**TASK BRIEF:** Write out exactly the lines from the start of the entries through the one that contains "inj_countable Byte.to_N Byte.of_N", including both.

DATASET RECORDS Block Start

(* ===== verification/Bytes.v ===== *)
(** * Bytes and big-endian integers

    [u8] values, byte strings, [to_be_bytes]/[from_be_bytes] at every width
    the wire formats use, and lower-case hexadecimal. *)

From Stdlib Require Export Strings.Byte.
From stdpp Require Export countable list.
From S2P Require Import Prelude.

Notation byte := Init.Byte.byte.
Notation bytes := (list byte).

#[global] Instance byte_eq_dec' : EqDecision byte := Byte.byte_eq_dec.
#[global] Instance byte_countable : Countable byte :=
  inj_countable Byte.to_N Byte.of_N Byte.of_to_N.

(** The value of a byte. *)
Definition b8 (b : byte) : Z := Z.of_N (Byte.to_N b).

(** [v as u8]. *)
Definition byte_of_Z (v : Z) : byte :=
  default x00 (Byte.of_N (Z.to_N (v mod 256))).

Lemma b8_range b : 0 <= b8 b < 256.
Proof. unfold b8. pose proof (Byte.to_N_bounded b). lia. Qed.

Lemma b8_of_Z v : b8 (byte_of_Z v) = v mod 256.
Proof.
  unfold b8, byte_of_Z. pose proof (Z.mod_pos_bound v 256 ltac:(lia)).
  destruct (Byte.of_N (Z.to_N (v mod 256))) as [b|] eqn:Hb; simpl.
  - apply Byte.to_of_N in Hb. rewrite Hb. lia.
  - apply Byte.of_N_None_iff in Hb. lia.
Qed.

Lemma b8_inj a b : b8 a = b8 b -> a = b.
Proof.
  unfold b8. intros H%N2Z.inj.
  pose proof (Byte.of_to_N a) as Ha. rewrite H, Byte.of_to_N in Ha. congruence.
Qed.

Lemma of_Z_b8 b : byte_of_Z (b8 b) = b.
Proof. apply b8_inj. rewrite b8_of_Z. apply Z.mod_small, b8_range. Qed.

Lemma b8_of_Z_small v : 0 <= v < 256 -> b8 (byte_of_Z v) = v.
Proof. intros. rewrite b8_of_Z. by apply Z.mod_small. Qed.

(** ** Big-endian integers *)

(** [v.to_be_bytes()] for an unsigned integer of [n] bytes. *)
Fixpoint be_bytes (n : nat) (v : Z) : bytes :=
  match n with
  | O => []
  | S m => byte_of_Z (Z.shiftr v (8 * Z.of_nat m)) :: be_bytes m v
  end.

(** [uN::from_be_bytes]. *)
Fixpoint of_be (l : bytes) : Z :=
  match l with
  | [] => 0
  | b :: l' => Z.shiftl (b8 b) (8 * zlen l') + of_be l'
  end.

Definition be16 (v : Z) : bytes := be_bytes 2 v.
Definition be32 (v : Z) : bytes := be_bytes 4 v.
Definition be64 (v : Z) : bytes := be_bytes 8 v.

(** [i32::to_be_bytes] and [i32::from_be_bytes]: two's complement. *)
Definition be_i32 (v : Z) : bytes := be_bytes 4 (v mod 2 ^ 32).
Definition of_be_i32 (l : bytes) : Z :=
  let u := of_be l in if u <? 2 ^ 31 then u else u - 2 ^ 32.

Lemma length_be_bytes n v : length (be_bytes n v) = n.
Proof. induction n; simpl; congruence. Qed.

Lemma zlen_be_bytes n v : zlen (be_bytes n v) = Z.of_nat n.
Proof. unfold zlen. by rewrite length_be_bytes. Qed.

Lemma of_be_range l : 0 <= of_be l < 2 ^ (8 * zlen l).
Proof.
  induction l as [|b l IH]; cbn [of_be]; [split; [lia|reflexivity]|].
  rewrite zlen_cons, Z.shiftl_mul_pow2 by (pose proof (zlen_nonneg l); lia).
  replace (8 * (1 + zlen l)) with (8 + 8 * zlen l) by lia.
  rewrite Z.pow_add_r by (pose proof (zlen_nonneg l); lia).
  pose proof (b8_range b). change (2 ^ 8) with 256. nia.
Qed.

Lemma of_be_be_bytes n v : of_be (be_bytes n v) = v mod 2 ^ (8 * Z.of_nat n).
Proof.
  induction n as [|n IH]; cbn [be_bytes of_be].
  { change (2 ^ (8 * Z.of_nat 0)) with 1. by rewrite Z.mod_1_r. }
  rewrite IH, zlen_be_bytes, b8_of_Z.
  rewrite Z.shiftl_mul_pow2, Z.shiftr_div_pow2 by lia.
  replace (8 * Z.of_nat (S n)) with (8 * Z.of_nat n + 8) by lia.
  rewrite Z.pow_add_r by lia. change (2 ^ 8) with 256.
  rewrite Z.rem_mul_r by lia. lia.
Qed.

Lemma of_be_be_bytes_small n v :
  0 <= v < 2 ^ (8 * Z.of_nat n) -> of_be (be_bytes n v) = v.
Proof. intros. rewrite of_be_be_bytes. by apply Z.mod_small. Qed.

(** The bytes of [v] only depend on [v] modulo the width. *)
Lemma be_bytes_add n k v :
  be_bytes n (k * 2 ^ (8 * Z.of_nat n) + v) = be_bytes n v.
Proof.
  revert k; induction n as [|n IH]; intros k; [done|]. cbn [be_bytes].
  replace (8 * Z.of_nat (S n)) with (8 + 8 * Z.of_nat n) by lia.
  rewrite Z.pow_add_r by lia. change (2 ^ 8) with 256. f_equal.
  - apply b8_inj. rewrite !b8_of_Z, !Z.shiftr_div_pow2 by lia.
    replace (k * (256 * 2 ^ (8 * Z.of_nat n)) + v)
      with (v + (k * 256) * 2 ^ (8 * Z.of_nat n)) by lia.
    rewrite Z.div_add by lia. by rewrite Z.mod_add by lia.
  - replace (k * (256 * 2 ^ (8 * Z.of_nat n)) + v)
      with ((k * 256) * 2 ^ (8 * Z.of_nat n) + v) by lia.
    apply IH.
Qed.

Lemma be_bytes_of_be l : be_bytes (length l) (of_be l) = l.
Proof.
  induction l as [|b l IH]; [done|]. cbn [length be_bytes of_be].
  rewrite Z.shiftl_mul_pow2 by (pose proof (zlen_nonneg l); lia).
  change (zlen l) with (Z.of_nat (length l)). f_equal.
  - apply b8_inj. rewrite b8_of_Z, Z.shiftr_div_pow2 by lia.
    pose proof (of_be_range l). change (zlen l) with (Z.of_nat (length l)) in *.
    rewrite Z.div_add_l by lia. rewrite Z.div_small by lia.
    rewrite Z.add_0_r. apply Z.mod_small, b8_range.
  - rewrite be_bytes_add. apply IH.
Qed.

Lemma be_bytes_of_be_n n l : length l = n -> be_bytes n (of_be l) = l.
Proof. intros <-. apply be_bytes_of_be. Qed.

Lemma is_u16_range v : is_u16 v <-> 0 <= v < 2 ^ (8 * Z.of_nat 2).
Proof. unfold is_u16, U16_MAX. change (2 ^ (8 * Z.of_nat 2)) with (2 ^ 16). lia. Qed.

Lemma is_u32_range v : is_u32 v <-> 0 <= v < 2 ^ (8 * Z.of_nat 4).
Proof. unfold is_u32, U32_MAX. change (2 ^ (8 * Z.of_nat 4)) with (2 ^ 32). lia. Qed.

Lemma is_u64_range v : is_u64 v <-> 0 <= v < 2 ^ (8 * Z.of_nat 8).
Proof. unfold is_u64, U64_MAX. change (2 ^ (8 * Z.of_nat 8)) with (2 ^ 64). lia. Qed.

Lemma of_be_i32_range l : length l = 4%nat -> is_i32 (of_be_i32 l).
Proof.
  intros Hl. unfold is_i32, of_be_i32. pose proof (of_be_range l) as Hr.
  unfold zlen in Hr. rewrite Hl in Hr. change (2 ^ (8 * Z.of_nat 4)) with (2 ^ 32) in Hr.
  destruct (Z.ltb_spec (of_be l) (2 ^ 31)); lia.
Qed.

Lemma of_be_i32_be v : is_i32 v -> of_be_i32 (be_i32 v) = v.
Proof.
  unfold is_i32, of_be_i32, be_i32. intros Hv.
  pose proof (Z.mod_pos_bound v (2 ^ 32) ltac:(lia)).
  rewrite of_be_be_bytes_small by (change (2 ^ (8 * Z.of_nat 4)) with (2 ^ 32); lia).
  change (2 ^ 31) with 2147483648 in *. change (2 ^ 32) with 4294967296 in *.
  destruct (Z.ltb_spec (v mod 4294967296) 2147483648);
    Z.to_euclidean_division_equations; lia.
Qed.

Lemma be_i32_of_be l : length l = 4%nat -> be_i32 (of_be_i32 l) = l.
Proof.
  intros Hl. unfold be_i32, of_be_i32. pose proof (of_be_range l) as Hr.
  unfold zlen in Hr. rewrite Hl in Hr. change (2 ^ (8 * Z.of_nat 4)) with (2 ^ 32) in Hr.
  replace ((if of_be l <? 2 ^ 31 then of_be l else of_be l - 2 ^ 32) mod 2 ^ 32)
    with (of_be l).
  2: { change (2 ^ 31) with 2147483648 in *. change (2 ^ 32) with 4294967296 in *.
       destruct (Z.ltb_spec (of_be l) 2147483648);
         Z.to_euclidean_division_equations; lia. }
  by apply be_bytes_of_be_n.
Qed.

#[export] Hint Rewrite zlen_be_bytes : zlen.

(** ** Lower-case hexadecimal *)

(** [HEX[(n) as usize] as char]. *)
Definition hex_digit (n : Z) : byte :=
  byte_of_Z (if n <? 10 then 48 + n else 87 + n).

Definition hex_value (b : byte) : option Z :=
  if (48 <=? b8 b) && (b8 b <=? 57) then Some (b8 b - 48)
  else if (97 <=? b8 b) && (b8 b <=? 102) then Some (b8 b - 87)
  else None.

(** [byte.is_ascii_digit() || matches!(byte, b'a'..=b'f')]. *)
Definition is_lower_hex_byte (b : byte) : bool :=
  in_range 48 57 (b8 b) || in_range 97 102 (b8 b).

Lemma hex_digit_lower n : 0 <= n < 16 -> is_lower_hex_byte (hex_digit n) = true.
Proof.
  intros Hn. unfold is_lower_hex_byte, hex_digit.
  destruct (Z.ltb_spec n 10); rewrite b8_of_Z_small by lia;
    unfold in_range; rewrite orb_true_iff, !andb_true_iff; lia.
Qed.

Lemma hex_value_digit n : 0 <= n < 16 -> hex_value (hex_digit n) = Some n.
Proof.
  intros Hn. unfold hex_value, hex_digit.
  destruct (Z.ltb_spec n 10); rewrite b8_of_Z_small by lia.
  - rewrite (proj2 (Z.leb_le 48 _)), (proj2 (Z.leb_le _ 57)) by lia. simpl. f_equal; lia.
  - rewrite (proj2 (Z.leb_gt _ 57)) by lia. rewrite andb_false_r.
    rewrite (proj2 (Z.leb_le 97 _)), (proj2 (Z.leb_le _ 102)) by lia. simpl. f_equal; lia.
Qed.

DATASET RECORDS Block End

**SOLUTION TO THE EXERCISE:**
(* ===== verification/Bytes.v ===== *)
(** * Bytes and big-endian integers

    [u8] values, byte strings, [to_be_bytes]/[from_be_bytes] at every width
    the wire formats use, and lower-case hexadecimal. *)

From Stdlib Require Export Strings.Byte.
From stdpp Require Export countable list.
From S2P Require Import Prelude.

Notation byte := Init.Byte.byte.
Notation bytes := (list byte).

#[global] Instance byte_eq_dec' : EqDecision byte := Byte.byte_eq_dec.
#[global] Instance byte_countable : Countable byte :=
  inj_countable Byte.to_N Byte.of_N Byte.of_to_N.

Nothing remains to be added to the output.